WHAT THE TASK REQUIRES
For the records below, output every line from the one holding "split; [exact (Equal_repr F a b" through the final line, unaltered, and no other lines.

━━━ AVAILABLE RECORDS ━━━

(* ===== verification/Fields.v ===== *)
(** * The prime fields of the curves

    The wrapper of the file [FieldImpl] over each of the nine generated
    fields, and what every one of them computes. *)

From Stdlib Require Import ZArith Lia Znumtheory.
From S2P Require Import Prelude Fiat FieldImpl K256Fp K256Fq P256Fp P256Fq PastaFp PastaFq Ed25519Fq Bls12381Fq Bls12381Fp.
Import FieldImpl.
Local Open Scope Z_scope.

#[export] Existing Instances K256Fp.K256Fp_field K256Fq.K256Fq_field P256Fp.P256Fp_field P256Fq.P256Fq_field
  PastaFp.PastaFp_field PastaFq.PastaFq_field Ed25519Fq.Ed25519Fq_field Bls12381Fq.Bls12381Fq_field
  Bls12381Fp.Bls12381Fp_field.

(** Minus the parameter of BLS12-381. *)
Definition bls_x : Z := 0xd201000000010000.

(** The fields and the primes of their standards. *)
Definition fields : list (Fiat * Z) :=
  [(K256Fp.fiat, 2 ^ 256 - 2 ^ 32 - 977);
   (K256Fq.fiat, 2 ^ 256 - 0x14551231950b75fc4402da1732fc9bebf);
   (P256Fp.fiat, 2 ^ 256 - 2 ^ 224 + 2 ^ 192 + 2 ^ 96 - 1);
   (P256Fq.fiat, 2 ^ 256 - 2 ^ 224 + 2 ^ 192 - 0x4319055258e8617b0c46353d039cdaaf);
   (PastaFp.fiat, 2 ^ 254 + 0x224698fc094cf91b992d30ed00000001);
   (PastaFq.fiat, 2 ^ 254 + 0x224698fc0994a8dd8c46eb2100000001);
   (Ed25519Fq.fiat, 2 ^ 252 + 27742317777372353535851937790883648493);
   (Bls12381Fq.fiat, bls_x ^ 4 - bls_x ^ 2 + 1);
   (Bls12381Fp.fiat, (bls_x + 1) ^ 2 * (bls_x ^ 4 - bls_x ^ 2 + 1) / 3 - bls_x)].

Lemma fields_all (P : Fiat → Z → Prop) :
  (∀ F, FiatField F → P F (fiatModulus F)) → Forall (λ '(F, p), P F p) fields.
Proof.
  intros HP. unfold fields. repeat apply Forall_cons_2; [..|apply Forall_nil_2];
    match goal with |- _ ?F ?p => replace p with (fiatModulus F) by (vm_compute; reflexivity) end;
    apply HP, _.
Qed.

(** C21. Each of the nine fields computes in the integers modulo the prime of
    its standard.  Every reduced list of limbs represents exactly one number
    below the prime, its Montgomery form, and no two represent the same; on
    representations, the constants, [Add], [Sub], [Neg], [Double], [Mul] and
    [Square] yield the representation of the sum, difference, ... modulo the
    prime, [Equal], [IsZero], [IsOne] and [IsNonZero] decide on the numbers,
    and [Select] selects.  [Bytes] is the little-endian encoding; [SetBytes]
    and [SetBytesWide] reduce any number of their length modulo the prime, other
    lengths leave the receiver and fail, and [SetBytes] inverts [Bytes].
    [Inv] of zero is zero and fails; [Inv] of a unit is its inverse and
    succeeds once the steps of the inversion have reached zero. *)
Theorem Fields_implement_arithmetic :
  Forall (λ '(F, p),
    (∀ a, valid (FpLimbs F) p a → ∃ x, repr F a x) ∧
    ∀ a b x y, repr F a x → repr F b y →
      0 <= x < p ∧ (a = b ↔ x = y) ∧
      repr F (SetZero F) 0 ∧ repr F (SetOne F) 1 ∧
      repr F (Add F a b) ((x + y) mod p) ∧ repr F (Sub F a b) ((x - y) mod p) ∧
      repr F (Neg F a) ((- x) mod p) ∧ repr F (Double F a) ((2 * x) mod p) ∧
      repr F (Mul F a b) ((x * y) mod p) ∧ repr F (Square F a) ((x * x) mod p) ∧
      Select F 0 a b = a ∧ Select F 1 a b = b ∧
      Equal F a b = (if x =? y then 1 else 0) ∧ IsZero F a = (if x =? 0 then 1 else 0) ∧
      IsOne F a = (if x =? 1 then 1 else 0) ∧ IsNonZero F a = (if x =? 0 then 0 else 1) ∧
      Forall byte (Bytes F a) ∧ length (Bytes F a) = FpBytes F ∧ bytes_eval (Bytes F a) = x ∧
      SetBytes F b (Bytes F a) = (a, 1) ∧
      (∀ data, Forall byte data →
        (length data = FpBytes F →
          repr F (SetBytes F b data).1 (bytes_eval data mod p) ∧ (SetBytes F b data).2 = 1) ∧
        (length data ≠ FpBytes F → SetBytes F b data = (b, 0)) ∧
        ((length data ≤ FpWideBytes F)%nat →
          repr F (SetBytesWide F b data).1 (bytes_eval data mod p) ∧ (SetBytesWide F b data).2 = 1) ∧
        ((FpWideBytes F < length data)%nat → SetBytesWide F b data = (b, 0))) ∧
      (x = 0 → Inv F a = (SetZero F, 0)) ∧
      (rel_prime p x → final_g F x = 0 →
        ∃ z, repr F (Inv F a).1 z ∧ (x * z) mod p = 1 ∧ (Inv F a).2 = 1)) fields.
Proof.
  apply fields_all. intros F HF. split; [by apply repr_exists|]. intros a b x y Ha Hb.
  pose proof (Bytes_repr F a x Ha) as (Hby & Hbl & Hbe).
  split; [apply Ha|]. split.
  { split; [intros ->; by eapply repr_unique|intros ->; by eapply repr_inj]. }
  split; [by apply Zero_repr|]. split; [by apply One_repr|].
  split; [by apply Add_repr|]. split; [by apply Sub_repr|]. split; [by apply Opp_repr|].
  split; [replace (2 * x) with (x + x) by ring; by apply Add_repr|].
  split; [by apply Mul_repr|]. split; [by apply Square_repr|].
  split; [apply (fiat_selectznz 0); [done|apply Ha|apply Hb]|].
  split; [apply (fiat_selectznz 1); [done|apply Ha|apply Hb]|].
  split; [exact (Equal_repr F a b x y Ha Hb)|]. split; [exact (IsZero_repr F a x Ha)|].
  split; [exact (Equal_repr F a (SetOne F) x 1 Ha (One_repr F))|].
  split; [exact (IsNonZero_repr F a x Ha)|].
  split; [done|]. split; [done|]. split; [done|]. split.
  { destruct (SetBytes_repr F b (Bytes F a) Hby Hbl) as [Hr Ho]. rewrite Hbe in Hr.
    rewrite Z.mod_small in Hr by apply Ha. rewrite (surjective_pairing (SetBytes F b _)), Ho.
    f_equal. by eapply repr_inj. }
  split; [|split; [intros ->; by apply Inv_zero|by apply Inv_unit]].
  intros data Hd. unfold SetBytes at 3, SetBytesWide at 3. split_and!.
  - intros Hl. by apply SetBytes_repr.
  - intros Hl. by rewrite (proj2 (Nat.eqb_neq _ _) Hl).
  - intros Hl. by apply SetBytesWide_repr.
  - intros Hl. by rewrite (proj2 (Nat.ltb_lt _ _) Hl).
Qed.

#[local] Transparent W.

(** The steps of the inversion do reach zero, here on a small number and on the
    end of the range; that they do on every number is a bound of Bernstein and
    Yang, which is not proved here. *)
Lemma inversion_reaches_zero :
  final_g K256Fp.fiat 3 = 0 ∧ final_g Ed25519Fq.fiat (fiatModulus Ed25519Fq.fiat - 1) = 0.
Proof. vm_compute. split; reflexivity. Qed.

(** The inverse of 3 in the base field of secp256k1, computed on limbs. *)
Lemma inverse_of_three :
  let three := Add K256Fp.fiat (Double K256Fp.fiat (SetOne K256Fp.fiat)) (SetOne K256Fp.fiat) in
  let '(inv, ok) := Inv K256Fp.fiat three in
  ok = 1 ∧ Mul K256Fp.fiat three inv = SetOne K256Fp.fiat.
Proof. vm_compute. split; reflexivity. Qed.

━━━

TASK RESPONSE
  split; [exact (Equal_repr F a b x y Ha Hb)|]. split; [exact (IsZero_repr F a x Ha)|].
  split; [exact (Equal_repr F a (SetOne F) x 1 Ha (One_repr F))|].
  split; [exact (IsNonZero_repr F a x Ha)|].
  split; [done|]. split; [done|]. split; [done|]. split.
  { destruct (SetBytes_repr F b (Bytes F a) Hby Hbl) as [Hr Ho]. rewrite Hbe in Hr.
    rewrite Z.mod_small in Hr by apply Ha. rewrite (surjective_pairing (SetBytes F b _)), Ho.
    f_equal. by eapply repr_inj. }
  split; [|split; [intros ->; by apply Inv_zero|by apply Inv_unit]].
  intros data Hd. unfold SetBytes at 3, SetBytesWide at 3. split_and!.
  - intros Hl. by apply SetBytes_repr.
  - intros Hl. by rewrite (proj2 (Nat.eqb_neq _ _) Hl).
  - intros Hl. by apply SetBytesWide_repr.
  - intros Hl. by rewrite (proj2 (Nat.ltb_lt _ _) Hl).
Qed.

#[local] Transparent W.

(** The steps of the inversion do reach zero, here on a small number and on the
    end of the range; that they do on every number is a bound of Bernstein and
    Yang, which is not proved here. *)
Lemma inversion_reaches_zero :
  final_g K256Fp.fiat 3 = 0 ∧ final_g Ed25519Fq.fiat (fiatModulus Ed25519Fq.fiat - 1) = 0.
Proof. vm_compute. split; reflexivity. Qed.

(** The inverse of 3 in the base field of secp256k1, computed on limbs. *)
Lemma inverse_of_three :
  let three := Add K256Fp.fiat (Double K256Fp.fiat (SetOne K256Fp.fiat)) (SetOne K256Fp.fiat) in
  let '(inv, ok) := Inv K256Fp.fiat three in
  ok = 1 ∧ Mul K256Fp.fiat three inv = SetOne K256Fp.fiat.
Proof. vm_compute. split; reflexivity. Qed.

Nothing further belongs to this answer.